Black Rock Mining (ASX:BKT)

Black Rock Mining (ASX:BKT) is developing the Mahenge Graphite Project in Tanzania. It is hoping to capitalise on the hot demand for battery metals such as graphite, aided by Tanzania coming back into favour as a mining investment destination.

Mahenge has a JORC 2012 resource of 212 million tonnes at 7.8% Total Graphitic Content (TGC) and reserve of 70 million tonnes at 8.5% TGC. That reserve is so big, it’s the second largest graphite reserve in the world, while the resource makes it the fourth largest. 

The Definitive Feasibility Study (DFS) has laid out the blueprint for an initial mining operation worth US$1.4bn in Net Present Value – taking into account the government’s 16% stake. This represents a 36% IRR and a 61% AISC margin. To top it all off, Black Rock has an offtake agreement with South Korean industrial giant Posco for its graphite, and Posco is a 12% shareholder in the company.

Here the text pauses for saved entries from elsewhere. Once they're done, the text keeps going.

(* ===== verification/Slots.v ===== *)
(** * Limits on what runs at once (limitlistener.go, agent_gateway.go, agent_tunnel.go, main.go)

    Connections, handshakes, requests and downloads hold a slot while they run.  A
    counter per key says how many are taken; a token, a number here, stands for who
    holds one, because a slot is given back once and by its holder only
    ([sync.Once], or the one path of a function that releases). *)

From Stdlib Require Import ZArith Lia Bool String Ascii List.
From stdpp Require Import base gmap strings list fin_maps.
From S2P Require Import Prelude GoStrings Text Validate GoNet.

(** ** Counters per key *)

(** [if m[key] >= limit { return false }; m[key]++] *)
Definition take_key (limit : Z) (key : string) (m : gmap string Z) : option (gmap string Z) :=
  let n := default 0 (m !! key) in
  if limit <=? n then None else Some (<[key := n + 1]> m).
(** [if m[key]--; m[key] <= 0 { delete(m, key) }] *)
Definition give_key (key : string) (m : gmap string Z) : gmap string Z :=
  let n := default 0 (m !! key) - 1 in
  if n <=? 0 then delete key m else <[key := n]> m.

(** How many tokens hold a slot of [key]. *)
Definition taken (key : string) (held : gmap nat string) : Z :=
  Z.of_nat (size (filter (fun e : nat * string => e.2 = key) held)).

Lemma taken_insert i k key held : held !! i = None ->
  taken key (<[i := k]> held) = taken key held + (if decide (k = key) then 1 else 0).
Proof.
  intros Hi. unfold taken. destruct (decide (k = key)) as [->|Hne].
  - rewrite map_filter_insert_True by done. rewrite map_size_insert_None; [lia|].
    by rewrite map_lookup_filter_None; left.
  - rewrite map_filter_insert_False by done. rewrite delete_id by done. lia.
Qed.

Lemma taken_delete i k key held : held !! i = Some k ->
  taken key held = taken key (delete i held) + (if decide (k = key) then 1 else 0).
Proof.
  intros Hi. rewrite <- (insert_delete_id held i k Hi) at 1. by rewrite taken_insert by (by rewrite lookup_delete_eq).
Qed.

Lemma taken_nonneg key held : 0 <= taken key held.
Proof. unfold taken. lia. Qed.

(** The counters are exact and within the limit. *)
Record counted (limit : Z) (m : gmap string Z) (held : gmap nat string) : Prop := {
  ct_exact key : default 0 (m !! key) = taken key held;
  ct_limit key : taken key held <= limit;
  ct_positive key n : m !! key = Some n -> 0 < n
}.

Lemma counted_empty limit : 0 <= limit -> counted limit ∅ ∅.
Proof. intros H. split; [done|intros key; unfold taken; rewrite map_filter_empty; done|done]. Qed.

Lemma counted_take limit key m m' held i : counted limit m held -> held !! i = None ->
  take_key limit key m = Some m' -> counted limit m' (<[i := key]> held).
Proof.
  intros H Hi. unfold take_key. pose proof (ct_exact _ _ _ H) as Hs. rewrite Hs. pose proof (ct_limit _ _ _ H) as Hl.
  destruct (Z.leb_spec limit (taken key held)) as [|Hlt]; [done|]. intros [= <-]. split.
  - intros k. rewrite taken_insert by done. destruct (decide (key = k)) as [->|Hne]; [by rewrite lookup_insert_eq|].
    rewrite lookup_insert_ne by done. rewrite Hs. lia.
  - intros k. rewrite taken_insert by done. specialize (Hl k). destruct (decide (key = k)) as [->|]; lia.
  - intros k n. destruct (decide (k = key)) as [->|Hne]; [rewrite lookup_insert_eq; intros [= <-]; unfold taken; lia|].
    rewrite lookup_insert_ne by done. apply H.
Qed.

Black Rock’s share price has suffered because it has taken longer to secure funding and to get to production than investors had anticipated. However, we think Black Rock can re-rate in 2024 as the graphite outlook comes to fruition and it secures funding. The target of first production in CY26 was reaffirmed by the company last month, and it has secured an initial US$59.6m from the Development Bank of Southern Africa.


Boss Energy (ASX:BOE)

Uranium is another commodity that has been in the spotlight and is set to have a good 2024, given the decarbonisation thematic. A difference with this sector is that a high proportion of ASX companies aren’t explorers but companies with existing mines that are looking to bring them back into production after they were mothballed due to low prices. With prices at a 15-year high of over US$81 a pound, the time is more than ripe.

Boss Energy is one such company. It has the South Australian Honeymoon Uranium Project since acquiring it 2015. The deposit, which has a JORC Resource of 71.6Mlb at an average grade of 620ppm, has lied dormant for a decade since the previous owners mothballed it due to low prices.

Boss has gradually worked towards bringing it back into production completing feasibility studies, raising capital and undertaking infrastructure construction works at the project.

It is anticipated that the mine can last for 11 years, produce 21.81Mlb, with an IRR of 47.1% and a pre-tax NPV of A$412m (using a US$60/lb spot price and an 8% discount rate). It anticipates low capital costs of just US$80m and US$580m in free cash flow over the life of the project. Oh, and did we mention that production at Honeymoon is just about to start?

On top of all this, the company recently expanded its portfolio, buying 30% of a project in South Texas with a resource of 3.41m pounds at 0.109% and will also enter production in 2024?